HAYDN, Joseph: 'Preußische' Quartette op. 50 - Haydns „Mozart-Quartette“ (?)

  • Hallo,


    dies ist die angekündigte Fortsetzung aus Beitrag Nr. 29 v. 6.2.13 („etwas spät“ :untertauch::hahahaha: )


    Der 1. Satz aus Nr. 29 gilt unverändert, auch zu den meist formalen Betrachtungen aus dem Booklet der CD ist keinerlei Ergänzung nötig.


    Ich füge lediglich einige mich beeindruckenden Höreindrücke hinzu (Laufzeiten CD-Box Nomos-Quartett).



    OP 50, Nr. 2, C-Dur:
    Im 1. Satz gibt es eine m. E. für Haydn ungewöhnliche (auf jeden Fall bezogen auf die Harmonik dieses Satzes) Modulation 7:01 – 7:14 (Wiederholung 10:36 – 10:49).
    Das Trio des 3. Satzes bricht 2 x nacheinander einfach ab, bei 2:02 und 2:07 (Wiederholung 2:32 und 2:37) – man könnte den Eindruck gewinnen, Haydn habe „den Faden verloren“ (das ist natürlich Unsinn; vielleicht ist es einer seiner berühmten Späße um die „hochwohlgeborenen Zuhörer an der Nase herum zu führen“ - natürlich nicht den Widmungsträger).
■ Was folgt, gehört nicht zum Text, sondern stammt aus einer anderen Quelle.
(* ===== verification/CcDigest.v ===== *)
(** * Digests of corecrypto

    [ccdigest_init], [ccdigest_update] and [ccdigest_final_64be] of
    [osfmk/corecrypto], over the descriptor [struct ccdigest_info] and the accessors
    of [EXTERNAL_HEADERS/corecrypto/ccdigest.h].  A context is a record: its bit
    count, the chaining value as 32-bit words, the block buffer, and the count of
    bytes in that buffer.

    [DigestLaws] is what a descriptor promises to its clients.  Against this
    interface a context is shown to stand for the bytes that have been hashed
    ([absorbed]), whatever the pieces they came in.  The instance for SHA-256 is in
    CcSha256, the client HMAC in CcHmac. *)
From S2P Require Import Prelude.

Local Open Scope Z_scope.

(** ** Copying *)

(** [cc_memcpy(dst + off, src, n)]. *)
Definition cc_memcpy (dst : list Z) (off : Z) (src : list Z) (n : Z) : option (list Z) :=
  if decide (0 <= off /\ 0 <= n /\ off + n <= Z.of_nat (length dst) /\ n <= Z.of_nat (length src))
  then Some (take (Z.to_nat off) dst ++ take (Z.to_nat n) src ++ drop (Z.to_nat (off + n)) dst)
  else None.

(** [cc_memset(dst + off, c, n)]. *)
Definition cc_memset (dst : list Z) (off c n : Z) : option (list Z) :=
  cc_memcpy dst off (replicate (Z.to_nat n) c) n.

Definition cc_store32_be (x : Z) (y : list Z) (off : Z) : option (list Z) :=
  y ← zset y off (u8 (Z.shiftr x 24));
  y ← zset y (off + 1) (u8 (Z.shiftr x 16));
  y ← zset y (off + 2) (u8 (Z.shiftr x 8));
  zset y (off + 3) (u8 x).

Definition cc_store64_be (x : Z) (y : list Z) (off : Z) : option (list Z) :=
  y ← zset y off (u8 (Z.shiftr x 56));
  y ← zset y (off + 1) (u8 (Z.shiftr x 48));
  y ← zset y (off + 2) (u8 (Z.shiftr x 40));
  y ← zset y (off + 3) (u8 (Z.shiftr x 32));
  y ← zset y (off + 4) (u8 (Z.shiftr x 24));
  y ← zset y (off + 5) (u8 (Z.shiftr x 16));
  y ← zset y (off + 6) (u8 (Z.shiftr x 8));
  zset y (off + 7) (u8 x).

Definition cc_load32_be (y : list Z) (off : Z) : option Z :=
  b0 ← zget y off;
  b1 ← zget y (off + 1);
  b2 ← zget y (off + 2);
  b3 ← zget y (off + 3);
  Some (Z.lor (Z.lor (Z.lor (u32 (Z.shiftl b0 24)) (u32 (Z.shiftl b1 16))) (u32 (Z.shiftl b2 8))) b3).

(** ** Contexts and descriptors *)

Record ccdigest_ctx := CcdigestCtx { nbits : Z; state : list Z; data : list Z; num : Z }.

(** [compress] and [final] are the function pointers of the descriptor; [final]
    gives the context after the call and the bytes that it writes to the digest.  The
    descriptor it receives in C is part of the function here. *)
Record ccdigest_info := CcdigestInfo {
  output_size : Z;
  state_size : Z;
  block_size : Z;
  initial_state : list Z;
  compress : list Z -> Z -> list Z -> option (list Z);
  final : ccdigest_ctx -> option (ccdigest_ctx * list Z)
}.

(** [state_size] bytes of words. *)
Definition ccdigest_copy_state (di : ccdigest_info) (src : list Z) : list Z :=
  take (Z.to_nat (state_size di / 4)) src.

Definition set_num (ctx : ccdigest_ctx) (n : Z) : ccdigest_ctx :=
  CcdigestCtx (nbits ctx) (state ctx) (data ctx) n.

(** The sanity check that [update] and [final] start with. *)
Definition recover_num (bs : Z) (ctx : ccdigest_ctx) : ccdigest_ctx :=
  if decide (bs <= num ctx) then set_num ctx 0 else ctx.

(** ** Operations *)

Definition ccdigest_init (di : ccdigest_info) (ctx : ccdigest_ctx) : ccdigest_ctx :=
  CcdigestCtx 0 (ccdigest_copy_state di (initial_state di)) (data ctx) 0.

(** The blocks, and their bytes, that are hashed in place. *)
Definition whole_blocks (bs len : Z) : Z * Z :=
  if decide (bs = Z.shiftl 1 6) then (Z.shiftr len 6, Z.shiftl (Z.shiftr len 6) 6)
  else if decide (bs = Z.shiftl 1 7) then (Z.shiftr len 7, Z.shiftl (Z.shiftr len 7) 7)
  else (len / bs, len / bs * bs).
Lemma Sigma0_standard x : in_word 32 x -> Sigma0 x = FIPS180.Sigma0 x.
Proof. intros Hx. by rewrite <-ep0_Sigma0. Qed.

Lemma Sigma1_standard x : in_word 32 x -> Sigma1 x = FIPS180.Sigma1 x.
Proof. intros Hx. by rewrite <-ep1_Sigma1. Qed.

(** The same loads and the same schedule as in Sha256. *)
Lemma schedule_W_eq buf base : schedule_W buf base = sha256_schedule buf base.
Proof. reflexivity. Qed.

(** Where the working variables [v] are in the array before round [j] of eight:
    variable number [t] is in cell [t - j]. *)
Definition place (j : nat) (v : list Z) : list Z := drop j v ++ take j v.

Definition cell (j t : nat) : nat := Nat.modulo (t + 8 - j) 8.

Lemma RND_step W i k w j v :
  (j < 8)%nat -> length v = 8%nat -> Forall (in_word 32) v -> ccsha256_K !! i = Some k -> W !! i = Some w ->
  RND W (cell j 0) (cell j 1) (cell j 2) (cell j 3) (cell j 4) (cell j 5) (cell j 6) (cell j 7) i (place j v) =
  Some (place (S j) (FIPS180.step v (k, w))) /\
  length (FIPS180.step v (k, w)) = 8%nat /\ Forall (in_word 32) (FIPS180.step v (k, w)).
Proof.
  intros Hj Hl Hv Hk Hw.
  destruct v as [|a [|b [|c [|d [|e [|f [|g [|h [|]]]]]]]]]; try done.
  rewrite !Forall_cons in Hv. destruct Hv as (Ha & Hb & Hc & Hd & He & Hf & Hg & Hh & _).
  split_and!.
  - unfold RND. rewrite Hk, Hw.
    do 8 (destruct j as [|j]; [cbn -[u32 Sigma0 Sigma1 Ch Maj Z.add FIPS180.step];
      rewrite Sigma1_standard, Sigma0_standard, Ch_standard, Maj_standard by done; reflexivity|]). lia.
  - done.
  - cbn. repeat apply Forall_cons_2; try done; apply Z.mod_pos_bound; lia.
Qed.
    Ich traute meinen Ohren nicht – aber nach mehrmaliger Kontrolle leistet sich das Nomos-Quartett zum Ende des 4. Satzes eine kleine Intonationsschwäche; um diese im Zusammenhang der Harmonik nachvollziehen zu können höre man bitte 7:00 – 7:18, die etwas unsaubere Stelle ist bei 7:11 - 7:13 hörbar (wo blieb da das Team des Aufnahmestudios?).




    OP 50, Nr.3, Es-Dur:
    Der 1. Satz ist ein sehr heiteres „aufgeräumtes“ Musikstück mit eingängiger Melodik und zeigt – wie so oft – dass kurze Mollpassagen diesen Musikcharakter nicht stören, sondern ihn erhöhen.
    Die Variationen des 2. Satzes finde ich nicht besonders auf/anregend und sind wohl dem andächtigen Charakter des Andante geschuldet.
    Im Booklet steht zum 3. Satz er habe Anklänge an den Wiener Walzer; dazu ist mir das Volksliedhafte des Themas zu groß, sodass ich mehr von einem Ländler sprechend würde, was zum Trio auf jeden Fall passt, allein schon wegen des gemächlichen ¾-Taktes.
    Im 4. Satz gibt es so viel unbeschwerte Lebensfreude, dass es ein großes Vergnügen ist, sich der Musik hinzugeben, auch ohne auf Formfragen u. ä. zu achten.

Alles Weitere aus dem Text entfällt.